Optimizing for Frontend Consumption & State Management
Custom endpoints don’t inherit Directus’s built-in cache headers, so set Cache-Control or ETag explicitly based on how volatile the aggregated data is. On the client, libraries like SWR or React Query handle background refetch and invalidation; if your frontend already runs Apollo or URQL, shape the payload to match so you skip a normalization step.
Validate incoming query parameters with Zod or Joi — unsanitized input invites injection and lets a caller force expensive queries. The OWASP API Security Top 10 covers the rest of the attack surface.
Deployment & Lifecycle Management
Directus compiles extensions at startup, so a syntax error or missing dependency halts the whole application — run directus build in staging before promoting. In Docker, mount extensions/ as a volume or bake it into the image.
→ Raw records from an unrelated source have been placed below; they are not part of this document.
(* ===== verification/InterpSound.v ===== *)
(** Soundness of the interpreter: whatever the work-stack machine returns is
    what Nock reduces to. *)
From stdpp Require Import base option list numbers strings gmap.
From Stdlib Require Import ZArith Lia.
From S2P Require Import Prelude Noun Interp NockSpec.

(** What the interpreter relies on from the jet machinery: a jet found for a
    core and formula computes what the formula reduces to, or punts. *)
Class JetLaws `{JS : JetState} := {
  jet_sound w core formula j t r :
    find_jet w core formula = Some (j, t) -> run_jet j core = Ok r ->
    nock code_policy core formula r;
  jet_complete w core formula j t r :
    find_jet w core formula = Some (j, t) -> nock code_policy core formula r ->
    run_jet j core = Ok r \/ run_jet j core = Err Punt;
}.

Section Sound.
Context `{JL : JetLaws}.

(** Cached results are reductions, and there is no scry handler. *)
Record ctx_ok (c : Context) : Prop := {
  cache_ok s b r : cache c !! NCell s b = Some r -> nock code_policy s b r;
  scry_none : exists a, scry_stack c = NAtom a;
}.

(** Nothing but the work stack, the mean stack and the logs changed. *)
Lemma ctx_ok_stack c st : ctx_ok c -> ctx_ok (set_stack st c).
Proof. intros [H1 H2]. by split. Qed.
Lemma ctx_ok_status c s : ctx_ok c -> ctx_ok (set_status s c).
Proof. intros [H1 H2]. by split. Qed.
Lemma ctx_ok_slog c p t : ctx_ok c -> ctx_ok (slog p t c).
Proof. intros [H1 H2]. by split. Qed.
Lemma ctx_ok_cold c k : ctx_ok c -> ctx_ok (set_cold k c).
Proof. intros [H1 H2]. by split. Qed.
Lemma ctx_ok_warm c k : ctx_ok c -> ctx_ok (set_warm k c).
Proof. intros [H1 H2]. by split. Qed.
Lemma ctx_ok_slog_list l c : ctx_ok c -> ctx_ok (slog_list l c) /\ stack (slog_list l c) = stack c.
Proof.
  revert c. induction l as [|h _ t IH]; intros c Hc; simpl; [done|].
  apply (IH (slog 0 h c)). by apply ctx_ok_slog.
Qed.
Lemma ctx_ok_memo c s b r :
  ctx_ok c -> nock code_policy s b r -> ctx_ok (set_cache (<[NCell s b := r]> (cache c)) c).
Proof.
  intros [H1 H2] Hn. split; [|done]. simpl. intros s' b' r' Hl.
  destruct (decide (NCell s b = NCell s' b')) as [E|Hne].
  - simplify_eq. rewrite lookup_insert_eq in Hl. by simplify_eq.
  - rewrite lookup_insert_ne in Hl by done. by apply H1.
Qed.
Lemma complete_11_static s tag d r :
  panic_free_static tag -> complete s d r -> nock code_policy s d r ->
  complete s (NCell (D 11) (NCell (NAtom tag) d)) r.
Proof.
  intros Hpf H Hn. begin.
  assert (panic_free_dynamic tag) by (destruct tag; [apply Hpf|done]).
  destruct (pre_nock_complete c s tag None d r m _ F Hc Hst H Hat)
    as [(c0 & Hs0 & Ha0 & Hk)|(n & c0 & Hs0 & Ha0 & Hk)]; [done| |].
  2: { assert (reach c s res (popped c0) s r).
       { eapply (reach_top n); [exact Hat|]. intros k Hle. dispatch_eq. by rewrite Hk. }
       pose proof (sb_ok _ _ Hs0). finish_at (popped c0) s m. }
  assert (Hm : premean tag (snd <$> (None : option (noun * noun))) m = m) by (by destruct tag).
  rewrite Hm in Ha0. pose proof (sb_ok _ _ Hs0).
  assert (0 <= running_status c0) by (destruct Hs0; congruence).
  assert (Hd : forall t c1, (exists w, formula_work d t = Ok w) ->
    match push_or_bail d t c1 s res with Return c e => Break c (Err e) | r => r end
    = push_or_bail d t c1 s res).
  { intros t c1 [w Ew]. unfold push_or_bail. by rewrite Ew. }
  assert (Hw : forall t, exists w, formula_work d t = Ok w).
  { intros t. by destruct (H t c res m _ F Hc Hst Hat) as (w & ? & ? & ? & ? & _); eauto. }
  destruct (tail && is_tail tag) eqn:Et.
  - apply andb_true_iff in Et as [-> _].
    edestruct (reach_push s res _ _ _ H) as (c1 & s1 & m1 & Hs & Ha & _ & Hr);
      [exact Hat|intros k; dispatch_eq; unfold hint_found; rewrite Hk; by apply Hd
      |eapply same_but_trans; [exact Hs0|by apply same_but_popped]|by eapply at_frame_popped|done|].
    finish_at c1 s1 m1.
  - edestruct (reach_push s res _ _ _ H) as (c1 & s1 & m1 & Hs & Ha & Ht & Hr);
      [exact Hat|intros k; dispatch_eq; unfold hint_found; rewrite Hk; by apply Hd
      |eapply same_but_trans; [exact Hs0|by apply same_but_retop]|by eapply at_frame_retop|done|].
    destruct (Ht eq_refl) as [-> ->].
    destruct (post_nock_complete c1 s tag None d r m (Work11S T11SDone tag d false :: W) F)
      as (c2 & Hp & Hs2 & Ha2); [apply Hs|done|by destruct tag|done|].
    pose proof (sb_ok _ _ Hs2). assert (reach c1 s r (popped c2) s r).
    { eapply (reach_top 0); [exact Ha|]. intros. dispatch_eq. by rewrite Hp. }
    finish_at (popped c2) s m.
Qed.

(** a [%memo] hit finds the reduction itself *)
Lemma memo_hit c s tag d r found :
  ctx_ok c -> nock code_policy s d r -> match_pre_hint c s tag d = Some found -> found = r.
Proof.
  intros Hc Hn. unfold match_pre_hint. destruct tag as [t|]; [|done].
  destruct (t =? tas "memo"); [|done]. intros Hl. apply (cache_ok _ Hc) in Hl.
  by eapply nock_det.
Qed.

Lemma complete_11_dynamic s tag b d x r :
  panic_free_dynamic tag -> complete s b x -> complete s d r -> nock code_policy s d r ->
  complete s (NCell (D 11) (NCell (NCell (NAtom tag) b) d)) r.
Proof.
  intros Hpf Hb H Hn. begin. destruct (match_pre_hint c s tag d) as [found|] eqn:Eh.
  { pose proof (memo_hit _ _ _ _ _ _ Hc Hn Eh) as ->. assert (reach c s res (popped c) s r).
    { eapply (reach_top 0); [exact Hat|]. intros. dispatch_eq. by rewrite Eh. }
    finish_at (popped c) s m. }
  edestruct (reach_push s res _ _ _ Hb) as (c0 & s0 & m0 & Hs0 & Ha0 & Ht & Hr0);
    [exact Hat|intros k; dispatch_eq; by rewrite Eh|by apply same_but_retop|by eapply at_frame_retop|done|].
  destruct (Ht eq_refl) as [-> ->]. pose proof (sb_ok _ _ Hs0).
  assert (0 <= running_status c0) by (destruct Hs0; congruence).
  destruct (pre_nock_complete c0 s tag (Some (b, x)) d r m _ F ltac:(done) ltac:(done) H Ha0)
    as [(c1 & Hs1 & Ha1 & Hk)|(n & c1 & Hs1 & Ha1 & Hk)]; [done| |]; pose proof (sb_ok _ _ Hs1).
  2: { assert (reach c0 s x (popped c1) s r).
       { eapply (reach_top n); [exact Ha0|]. intros k Hle. dispatch_eq. by rewrite Hk. }
       finish_at (popped c1) s m. }
  destruct (tail && is_tail tag) eqn:Et.
  - apply andb_true_iff in Et as [-> _].
    edestruct (reach_push s x _ _ _ H) as (c2 & s2 & m2 & Hs2 & Ha2 & _ & Hr2);
      [exact Ha0|intros k; dispatch_eq; unfold hint_found; by rewrite Hk
      |eapply same_but_trans; [exact Hs1|by apply same_but_popped]|by eapply at_frame_popped|done|].
    finish_at c2 s2 m2.
  - edestruct (reach_push s x _ _ _ H) as (c2 & s2 & m2 & Hs2 & Ha2 & Ht2 & Hr2);
      [exact Ha0|intros k; dispatch_eq; unfold hint_found; by rewrite Hk
      |eapply same_but_trans; [exact Hs1|by apply same_but_retop]|by eapply at_frame_retop|done|].
    destruct (Ht2 eq_refl) as [-> ->].
    destruct (post_nock_complete c2 s tag (Some x) d r m (Work11D T11DDone tag x d false :: W) F)
      as (c3 & Hp & Hs3 & Ha3); [apply Hs2|done|done|done|].
    pose proof (sb_ok _ _ Hs3). assert (reach c2 s r (popped c3) s r).
    { eapply (reach_top 0); [exact Ha2|]. intros. dispatch_eq. by rewrite Hp. }
    finish_at (popped c3) s m.
Qed.

Lemma nock_complete s f r : nock safe_policy s f r -> complete s f r.
Proof.
  induction 1; eauto using complete_cons, complete_0, complete_1, complete_2, complete_3,
    complete_4, complete_5, complete_6_zero, complete_6_one, complete_7, complete_8, complete_9,
    complete_10, complete_11_static, complete_11_dynamic, nock_safe_code.
  done.
Qed.

Lemma nock_interpret s f r c :
  nock safe_policy s f r -> ctx_ok c -> 0 <= running_status c ->
  exists n c', ctx_ok c' /\ running_status c' = running_status c /\ stack c' = stack c /\
    forall k, (n <= k)%nat -> interpret k c s f = Some (c', Ok r).
Proof.
  intros Hn Hc Hst. apply nock_complete in Hn.
  destruct (complete_interpret s f r c Hn Hc Hst) as (n & c' & [] & ? & ?). eauto 10.
Qed.
End Complete.
Lemma bex_returns bat ctx n : 0 <= n <= DIRECT_MAX -> returns (jet_bex (gate bat (D n) ctx)) (2 ^ n).
Proof.
  rewrite DIRECT_MAX_val. intros Hn. unfold jet_bex. slots. unfold bex. destruct (Z.ltb_spec n 63) as [Hs|Hs].
  - rewrite Z.shiftl_mul_pow2, Z.mul_1_l by lia. apply returns_direct. rewrite DIRECT_MAX_val.
    pose proof (pow2_pos n ltac:(lia)). assert (2 ^ n <= 2 ^ 62) by (apply Z.pow_le_mono_r; lia). lia.
  - set (w := Z.shiftr (n + 7) 3). assert (Hw : n < 64 * w /\ 0 < w).
    { unfold w. rewrite Z.shiftr_div_pow2 by lia. change (2 ^ 3) with 8.
      pose proof (Z.div_mod (n + 7) 8). pose proof (Z.mod_pos_bound (n + 7) 8). lia. }
    destruct (new_bits_spec w) as [Hnl Hnv]; [lia|].
    destruct (copy_bits_add (new_bits w) n [true]) as (d & -> & Hd & Hv); [lia|cbn [length]; lia|rewrite Hnv; apply pow2_pos; lia|].
    cbn [mbind outcome_bind]. apply buffer_returns with w; [by rewrite Hd|lia|]. rewrite Hv, Hnv. cbn [bits_val Z.b2z]. lia.
Qed.

(** * Logic *)

Lemma b2z_double_bits (op : bool -> bool -> bool) (zop : Z -> Z -> Z) :
  op false false = false -> (forall x y i, Z.testbit (zop x y) i = op (Z.testbit x i) (Z.testbit y i)) ->
  forall b c x y, zop (Z.b2z b + 2 * x) (Z.b2z c + 2 * y) = Z.b2z (op b c) + 2 * zop x y.
Proof.
  intros Hf Hop b c x y. apply Z.bits_inj'. intros i Hi. rewrite Hop.
  assert (Ht : forall e z, Z.testbit (Z.b2z e + 2 * z) i = if i =? 0 then e else Z.testbit z (i - 1)).
  { intros e z. destruct (Z.eqb_spec i 0) as [->|]; [by rewrite Z.add_b2z_double_bit0|].
    replace i with (Z.succ (i - 1)) at 1 by lia. rewrite Z.add_comm, Z.testbit_succ_r; [done|lia]. }
  rewrite !Ht. destruct (i =? 0); [done|by rewrite Hop].
Qed.
Lemma bits_val_zip (op : bool -> bool -> bool) (zop : Z -> Z -> Z) xs ys :
  op false false = false -> (forall x y i, Z.testbit (zop x y) i = op (Z.testbit x i) (Z.testbit y i)) ->
  length xs = length ys -> bits_val (zip_with op xs ys) = zop (bits_val xs) (bits_val ys).
Proof.
  intros Hf Hop. revert ys. induction xs as [|x xs IH]; intros [|y ys] Hl; try done.
  - cbn. apply Z.bits_inj'. intros i Hi. by rewrite Hop, Z.bits_0, Hf.
  - cbn [zip_with bits_val]. rewrite IH by (simpl in Hl; lia). symmetry. by apply b2z_double_bits.
Qed.

Lemma bits_op_returns (op : bool -> bool -> bool) (zop : Z -> Z -> Z) a b :
  op false false = false -> (forall x y i, Z.testbit (zop x y) i = op (Z.testbit x i) (Z.testbit y i)) ->
  wf_atom a -> wf_atom b -> returns (bits_op op a b) (zop (atom_val a) (atom_val b)).
Proof.
  intros Hf Hop Ha Hb. unfold bits_op. set (w := Z.max (atom_size a) (atom_size b)).
  assert (Hp : forall c, wf_atom c -> 0 < atom_size c).
  { intros [|ws]; [done|]. intros (_ & Hne & _). destruct ws; [done|cbn; lia]. }
  pose proof (Hp a Ha). pose proof (as_bitslice_length a) as La. pose proof (as_bitslice_length b) as Lb.
  destruct (new_bits_spec w) as [Hnl Hnv]; [lia|].
  destruct (copy_bits_add (new_bits w) 0 (as_bitslice a)) as (d & -> & Hd & Hv); [lia|lia|by rewrite Hnv|].
  cbn [mbind outcome_bind]. set (rhs := as_bitslice b ++ _).
  assert (Hr : length rhs = length d) by (unfold rhs; rewrite length_app, length_replicate; lia).
  apply buffer_returns with w; [rewrite length_zip_with_l_eq by done; lia|lia|].
  rewrite (bits_val_zip op zop) by done. rewrite Hv, Hnv, slice_val by done. f_equal; [lia|].
  unfold rhs. rewrite bits_val_app, bits_val_replicate_false, slice_val by done. lia.
Qed.

Lemma logic_returns bat ctx a b :
  wf_atom a -> wf_atom b -> let s := gate bat (NCell (NAtom a) (NAtom b)) ctx in
  returns (jet_con s) (Z.lor (atom_val a) (atom_val b)) /\ returns (jet_dis s) (Z.land (atom_val a) (atom_val b)) /\
  returns (jet_mix s) (Z.lxor (atom_val a) (atom_val b)).
Proof.
  intros Ha Hb s. unfold jet_con, jet_dis, jet_mix, s. rewrite sample2_gate. cbn [mbind outcome_bind].
  split_and!; apply bits_op_returns; auto using Z.lor_spec, Z.land_spec, Z.lxor_spec.
Qed.

(** * Concatenation *)

(** Pieces of [step] blocks one above the other *)
Fixpoint assemble (B : Z) (ps : list (Z * Z)) : Z :=
  match ps with
  | [] => 0
  | (step, v) :: ps => v mod 2 ^ (step * B) + 2 ^ (step * B) * assemble B ps
  end.
Definition total (ps : list (Z * Z)) : Z := foldr (fun p acc => p.1 + acc) 0 ps.

Fixpoint noun_list (ns : list noun) : noun := match ns with [] => D 0 | n :: ns => NCell n (noun_list ns) end.

Section assembling.
Context (piece : noun -> jet_result (Z * atom)) (measure : noun -> jet_result Z) (bloq : Z) (Hb : 0 <= bloq < 47).
Let B := 2 ^ bloq.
For horizontal scaling behind NGINX or Traefik, use stateless JWT auth so sessions don’t drift across nodes. Version extension code alongside the frontend repo and pin each release to a compatible Directus core version so platform upgrades don’t break silently.
Conclusion
Custom API extensions move data orchestration to the server: smaller bundles, fewer round-trips, access control enforced server-side. Instantiate ItemsService instead of raw Knex, set CORS explicitly, and return flat deterministic schemas, and the integration holds up as the app grows.